On 15 December 2015, SARS issued a Draft Notice in terms of section 29 of the Tax Administration Act, 2011, which proposed extensive and comprehensive documentation requirements that must be kept by taxpayers with a consolidated South African turnover of R1 billion or more. The threshold introduced was based on the Davis Committee recommendations.

Some of the information required to be retained in terms of the draft notice include:

  • a business operation summary
  • for a non-resident tested party, all contracts and invoices with customers and suppliers, as well as segmented financial information per potential affected transaction
  • for tested parties, a detailed allocation of revenues, costs, expenses and profits between its connected person transactions and independent person transactions
  • detailed information for affected transactions that relate to financial assistance
  • a summary of financial forecasts that are contemporaneous with the financial assistance transactions in question, but only as far as is meaningful in relation to the period of the funding transactions, indicating the expected levels of interest cover, gearing or other relevant measures over the forecast period
  • any other information, data or document which may be relevant in the determination of an arm’s length return under section 31(2) of the Act, including data relating to a connected person

The Draft Notice also indicated that taxpayers with a South African turnover that does not exceed the R1 billion threshold must retain records to support any cross-border related-party transaction which, in the absence of additional guidance, seems to indicate that such taxpayers should have transfer pricing policy documentation prepared as per the requirement set out by the OECD.

SAICA and other institutions subsequently submitted comments to SARS on the first round Draft Notice document. These comments mainly focused on the increased cost of compliance resulting from the additional documentation requirements, whether certain documentation should be required to be retained or only be accessible at the request of SARS, as well as the introduction of materiality limitations.

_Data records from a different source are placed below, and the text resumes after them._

(* ===== verification/StoreListsSpec.v ===== *)
(** * What the lists of the store promise

    The store as a map from keys to texts, lists and other objects, each with an optional expiry: every list
    operation of [StoreLists] answers and changes the map as the command means, and reports every key it changed;
    when a memory limit refuses an allocation, what can be left is stated.  Everything is proved against the laws of
    a list ([ListObject]). *)

From S2P Require Import Prelude StringEncoding MemoryLimit CommandClass Keyspace Store SegmentedSpec ListValue ListObject StoreLists.
From stdpp Require Import gmap.
From Stdlib Require Import ZArith Lia ZifyBool.

Import Classes.

Local Open Scope Z_scope.

(** ** The store as a map *)

Inductive Val (Other : Type) := Text (text : bytes) | Elements (values : list bytes) | Opaque (type : KeyType) (object : Other).
Arguments Text {_} _.
Arguments Elements {_} _.
Arguments Opaque {_} _ _.

Section spec.
Context {L : LZ4} {LC : LZ4Correct L} {R Other : Type} `{ListObject R}.
Context {ok : bytes -> Prop} {lim : Prop} {repr : R -> list bytes -> Prop} {Laws : ListLaws R ok lim repr}.
Variable string_encoding_ : Z.
Variable sizeof_list : Z.

Abbreviation St := (@Store (Value R Other)).
Abbreviation AMap := (gmap bytes (@AObj (Value R Other) * option Z)).
Abbreviation VMap := (gmap bytes (Val Other * option Z)).
Abbreviation rep := (Store.rep string_encoding_).

(** An entry of the store shows as an entry of the map. *)
Definition shows (e : @AObj (Value R Other) * option Z) (x : Val Other * option Z) : Prop :=
  e.2 = x.2 /\
  match e.1, x.1 with
  | AStr t, Text t' => t = t'
  | AOther ty (VList l), Elements vs => ty = KT_List /\ repr l vs
  | AOther ty (VOther o), Opaque ty' o' => ty = ty' /\ o = o' /\ ty <> KT_List
  | _, _ => False
  end.
Definition views (m : AMap) (v : VMap) : Prop := forall k, option_Forall2 shows (m !! k) (v !! k).
Definition srep (s : St) (v : VMap) : Prop := exists m, rep s m /\ views m v.

(** The values of a list key, and the expiry of a key. *)
Definition elements (v : VMap) (k : bytes) : option (list bytes) := e ← v !! k; match e.1 with Elements vs => Some vs | _ => None end.
Definition v_ttl (v : VMap) (k : bytes) : option Z := e ← v !! k; e.2.

(** [id] is where the list of [k] lives. *)
Definition held (s : St) (v : VMap) (k : bytes) (id : nat) (vs : list bytes) (o : option Z) : Prop :=
  srep s v /\ find_id k (keyspace_ s) = Some id /\ v !! k = Some (Elements vs, o).

Lemma views_none m v k : views m v -> m !! k = None <-> v !! k = None.
Proof. intros Hv. specialize (Hv k). destruct Hv as [e x|]; done. Qed.

Lemma views_insert m v k e x : views m v -> shows e x -> views (<[k := e]> m) (<[k := x]> v).
Proof. intros Hv He k'. destruct (decide (k' = k)) as [->|]; [rewrite !lookup_insert_eq; by constructor|rewrite !lookup_insert_ne by done; apply Hv]. Qed.

Lemma views_delete m v k : views m v -> views (delete k m) (delete k v).
Proof. intros Hv k'. destruct (decide (k' = k)) as [->|]; [rewrite !lookup_delete_eq; by constructor|rewrite !lookup_delete_ne by done; apply Hv]. Qed.

Lemma views_size m v : views m v -> size m = size v.
Proof.
  intros Hv. rewrite <- !size_dom. f_equal. apply set_eq. intros k. rewrite !elem_of_dom, <- !not_eq_None_Some. by rewrite (views_none m v k).
Qed.

Lemma srep_none s v k : srep s v -> v !! k = None <-> find_id k (keyspace_ s) = None.
Proof. intros (m & Hr & Hv). rewrite <- (views_none m v k Hv). apply (rep_none _ _ _ Hr). Qed.

(** A key that is there shows its type and its expiry. *)
Lemma srep_found s v k x o : srep s v -> v !! k = Some (x, o) ->
  exists id t, find_id k (keyspace_ s) = Some id /\ types_ (keyspace_ s) !! id = Some t /\ ttl_ s !! id = o /\
    match x with Text _ => t = KT_String | Elements vs => t = KT_List /\ exists l, list_of id s = Some l /\ repr l vs | Opaque ty _ => t = ty /\ ty <> KT_List end.
Proof.
  intros (m & Hr & Hv) Hk. specialize (Hv k). rewrite Hk in Hv. destruct (m !! k) as [[a o']|] eqn:Hm; [|inversion Hv]. inversion Hv as [e y He|]; subst. destruct He as [[= ->] He]. cbn [fst snd] in He.
  pose proof (r_inv _ _ _ Hr) as Hi. destruct (find_id k (keyspace_ s)) as [id|] eqn:Hf; [|apply (rep_none _ _ _ Hr) in Hf; congruence].
  destruct (find_id_slot _ _ Hi k id Hf) as (Hl & _ & t & ob & Ht & Ho & Hty). exists id, t. pose proof Hm as Hm'. rewrite (rep_lookup _ _ _ Hr k), Hf in Hm'. unfold obj_at in Hm'. cbn in Hm'. rewrite Ht, Ho in Hm'. cbn in Hm'.
  split_and!; [done|done| |].
  - destruct (abs_object _ t ob); cbn in Hm'; congruence.
  - unfold list_of. rewrite Ho. destruct ob as [|slot|[l|p]]; cbn in Hm'; [done| | |].
    + destruct (to_string _); cbn in Hm'; [|done..]. injection Hm' as <- _. destruct x; try done. by destruct Hty.
    + injection Hm' as <- _. destruct x; try done. destruct He as [-> He]. split; [done|]. by exists l.
    + injection Hm' as <- _. destruct x; try done. by destruct He as (-> & _ & ?).
Qed.

Lemma elements_found s v k id t : srep s v -> find_id k (keyspace_ s) = Some id -> types_ (keyspace_ s) !! id = Some t -> (t = KT_List <-> is_Some (elements v k)).
Proof.
  intros Hs Hf Ht. destruct (v !! k) as [[x o]|] eqn:Hk; [|apply (srep_none _ _ _ Hs) in Hk; congruence]. destruct (srep_found _ _ _ _ _ Hs Hk) as (id' & t' & Hf' & Ht' & _ & Hx).
  assert (id' = id) as -> by congruence. assert (t' = t) as -> by congruence. unfold elements. rewrite Hk. cbn. destruct x; cbn.
  - subst. split; [done|]. by intros [].
  - destruct Hx as [-> _]. split; [by eexists|done].
  - destruct Hx as [-> Hx]. split; [done|]. by intros [].
Qed.

Lemma elements_Some v k vs : elements v k = Some vs <-> exists o, v !! k = Some (Elements vs, o).
Proof.
  unfold elements. destruct (v !! k) as [[x o]|]; cbn; [|split; [done|by intros []]]. split.
  - destruct x; intros [= ->]. by exists o.
  - intros [o' [= -> ->]]. done.
Qed.

(** *** Writing the list of a slot *)

Lemma put_list_ks id l (s : St) t : types_ (keyspace_ s) !! id = Some t -> keyspace_ (put_list id l s) = updated (keyspace_ s) id t (ObjOther (VList l)).
Proof. intros Ht. apply keyspace_eq; cbn; try done. by rewrite list_insert_id. Qed.

Lemma list_of_put id l (s : St) l0 : list_of id s = Some l0 -> list_of id (put_list id l s) = Some l.
Proof.
  unfold list_of, put_list. cbn. intros Hl. destruct (objects_ (keyspace_ s) !! id) as [ob|] eqn:E; [|done]. by rewrite list_lookup_insert_eq by (by eapply lookup_lt_Some).
Qed.

Lemma put_list_same id l (s : St) : list_of id s = Some l -> put_list id l s = s.
Proof.
  unfold list_of, put_list. destruct (objects_ (keyspace_ s) !! id) as [[| |[l'|]]|] eqn:E; intros; simplify_eq. rewrite list_insert_id by done. by destruct s as [[]].
Qed.

Lemma held_put s v k id vs o l vs' : held s v k id vs o -> repr l vs' -> held (put_list id l s) (<[k := (Elements vs', o)]> v) k id vs' o.
Proof.
  intros (Hs & Hf & Hk) Hl. destruct (srep_found _ _ _ _ _ Hs Hk) as (id' & t & Hf' & Ht & Ho & -> & _). assert (id' = id) as -> by congruence. destruct Hs as (m & Hr & Hv).
  split_and!; [|done|by rewrite lookup_insert_eq]. exists (<[k := (AOther KT_List (VList l), o)]> m). split; [|by apply views_insert].
  pose proof (r_inv _ _ _ Hr) as Hi. split.
  - rewrite (put_list_ks _ _ _ _ Ht). by eapply updated_inv.
  - intros j e Hj. cbn in Hj. destruct (r_ttl _ _ _ Hr j e Hj). done.
  - rewrite (put_list_ks _ _ _ _ Ht). rewrite <- (r_map _ _ _ Hr). rewrite (amap_updated _ _ Hi (expiries s) (expiries (put_list id l s)) k id KT_List (ObjOther (VList l)) (AOther KT_List (VList l)) Hf eq_refl); [|done].
    unfold expiries. cbn. by rewrite Ho.
Qed.

(** *** Keys that come and go *)

Definition addable (v : VMap) (k : bytes) : Prop := v !! k = None -> Z.of_nat (length k) <= kMaxBlobBytes /\ Z.of_nat (size v) <= kMaxKeyId.

(** A new key with a finished list. *)
Lemma place_list s v k l vs : srep s v -> v !! k = None -> addable v k -> repr l vs ->
  exists id s', on_ks (place_loaded k KT_List (VList l)) s = Ok id s' /\ held s' (<[k := (Elements vs, None)]> v) k id vs None /\ told_ s' = told_ s /\
    S id = ks_size (keyspace_ s') /\ (forall k' id', find_id k' (keyspace_ s) = Some id' -> find_id k' (keyspace_ s') = Some id').
Proof.
  intros (m & Hr & Hv) Hn Ha Hl. destruct (Ha Hn) as [Hk Hsz]. pose proof (r_inv _ _ _ Hr) as Hi. rewrite <- (views_size m v Hv), <- (rep_size _ _ _ Hr) in Hsz.
  assert (Hm : m !! k = None) by (by apply (views_none m v k Hv)). assert (Hf : find_id k (keyspace_ s) = None) by (by apply (rep_none _ _ _ Hr)).
  set (ks' := appended (keyspace_ s) k KT_List (ObjOther (VList l))). exists (length (types_ (keyspace_ s))), (set_ks ks' s).
  assert (Hty : typed (Payload := Value R Other) string_encoding_ KT_List (ObjOther (VList l))) by done.
  split_and!.
  - unfold on_ks, place_loaded, mbind, M_bind. rewrite (create_key_run _ _ Hi) by done. by rewrite (put_appended _ _ Hi).
  - split_and!; [|unfold find_id; cbn; apply lookup_insert_eq|by rewrite lookup_insert_eq]. exists (<[k := (AOther KT_List (VList l), None)]> m). split; [|by apply views_insert]. split; cbn.
    + by apply appended_inv.
    + intros j e Hj. destruct (r_ttl _ _ _ Hr j e Hj). split; [|done]. unfold ks_size in *. cbn. rewrite length_app. cbn. lia.
    + etransitivity; [apply (amap_appended _ _ Hi (expiries s) (expiries s) k KT_List (ObjOther (VList l)) (AOther KT_List (VList l)) Hf eq_refl); done|]. rewrite (r_map _ _ _ Hr). do 2 f_equal. by apply (ttl_fresh _ _ _ Hr).
  - done.
  - unfold ks_size. cbn. rewrite length_app. cbn. lia.
  - intros k' id' Hf'. unfold find_id in *. cbn. rewrite lookup_insert_ne; [done|]. intros <-. congruence.
Qed.

Lemma erase_listed s v k : srep s v -> is_Some (v !! k) -> exists s', erase_key k s = Ok true s' /\ srep s' (delete k v) /\ told_ s' = told_ s ++ [k].
Proof.
  intros (m & Hr & Hv) [x Hx]. destruct (find_id k (keyspace_ s)) as [id|] eqn:Hf.
  - destruct (erase_slot _ _ _ Hr k id Hf) as (s' & E & Hr' & Ht & _). exists s'. split_and!; [|exists (delete k m); split; [done|by apply views_delete]|done].
    unfold erase_key, id_of, mbind, M_bind, gets in *. rewrite Hf. destruct (ttl_clear id s) as [b s1| |]; [|done..]. destruct (erase_keyspace_at id s1) as [[] s2| |]; [|done..]. by injection E as ->.
  - apply (rep_none _ _ _ Hr) in Hf. apply (views_none m v k Hv) in Hf. congruence.
Qed.

(** The key created last, taken back. *)
Lemma rollback_created s v k id vs : held s v k id vs None -> S id = ks_size (keyspace_ s) ->
  exists s', on_ks (rollback_last_created_key k) s = Ok tt s' /\ srep s' (delete k v) /\ told_ s' = told_ s.
Proof.
  intros (Hs & Hf & Hk) Hlast. destruct (srep_found _ _ _ _ _ Hs Hk) as (id' & t & Hf' & _ & Ho & _). assert (id' = id) as -> by congruence. destruct Hs as (m & Hr & Hv). pose proof (r_inv _ _ _ Hr) as Hi.
  destruct (find_id_slot _ _ Hi k id Hf) as (Hl & Hkey & _). destruct (erase_at_run _ _ Hi k id Hf) as (lk & lt & lo & Hlk & Hlt & Hlo & Hrun).
  assert (Hid : id = (length (types_ (keyspace_ s)) - 1)%nat) by (unfold ks_size in Hlast; lia). exists (set_ks (removed (keyspace_ s) id k lk lt lo) s). split_and!; [| |done].
  - unfold on_ks, rollback_last_created_key, mbind, M_bind, gets, need, require, key_for_id. rewrite Hf. rewrite (proj2 (Nat.eqb_eq _ _)) by lia. cbn. unfold mbind, M_bind, gets, need, modify. rewrite Hkey. cbn. do 2 f_equal.
    rewrite <- Hid in *. apply keyspace_eq; cbn; rewrite ?list_insert_id by congruence; try done; [by rewrite <- Hid, Nat.eqb_refl|unfold pop_back; by rewrite <- Hid].
  - exists (delete k m). split; [|by apply views_delete]. split; cbn.
    + by apply removed_inv.
    + intros j e Hj. destruct (r_ttl _ _ _ Hr j e Hj) as [Hj' He]. split; [|done]. unfold ks_size in *. cbn. unfold pop_back. rewrite length_take, length_insert. assert (j <> id) by congruence. lia.
    + rewrite <- (r_map _ _ _ Hr). apply amap_removed; try done.
Qed.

Based on the comments received, a second round Draft Notice document was issued by SARS.
In terms of the updated Draft Notice, it appears that the R1 billion threshold has been regarded as too burdensome on taxpayers who may not have material-related party transactions.

This threshold has been changed and the amended Draft Notice’s threshold reads as follows:
“A person must keep the records specified in paragraph 3 and 4 if the person - 

  • (a) has entered into a potentially affected transaction; and
  • (b) the aggregate of the person’s potentially affected transactions for the year of assessment exceeds or is reasonably expected to exceed the higher of:
    • (i) 5 percent of the person’s gross income; or
    • (ii) R50 million.”

The above amendments have the effect that it will be far more likely for more taxpayers to fall within the new documentation requirements.

A second round of comments have again been submitted by SAICA and other role players. The SAICA comments, submitted on 19 August 2016, focused on the following issues:

  • the interaction between the Section 29 regulations and the current Practice Note 7
  • the ambit of the compliance obligations of the “potentially affected transactions”
  • issues regarding specific information required
  • the effective date of the regulations, which was proposed to apply to years of assessment commencing on or after the publication of the final version of the public notice, which would allow taxpayers sufficient time to comply with the new requirements 

We are eagerly awaiting the issuing of the final public notice but what is clear is that, going forward, a lot more emphasis would be placed on the nature of transfer pricing documentation, especially for multinationals to a large extent engaging in “potentially affected transactions”. Taxpayers should ensure that they are aware of the more comprehensive documentation and retention requirements, should they fall within the ambit of the final section 29 regulations.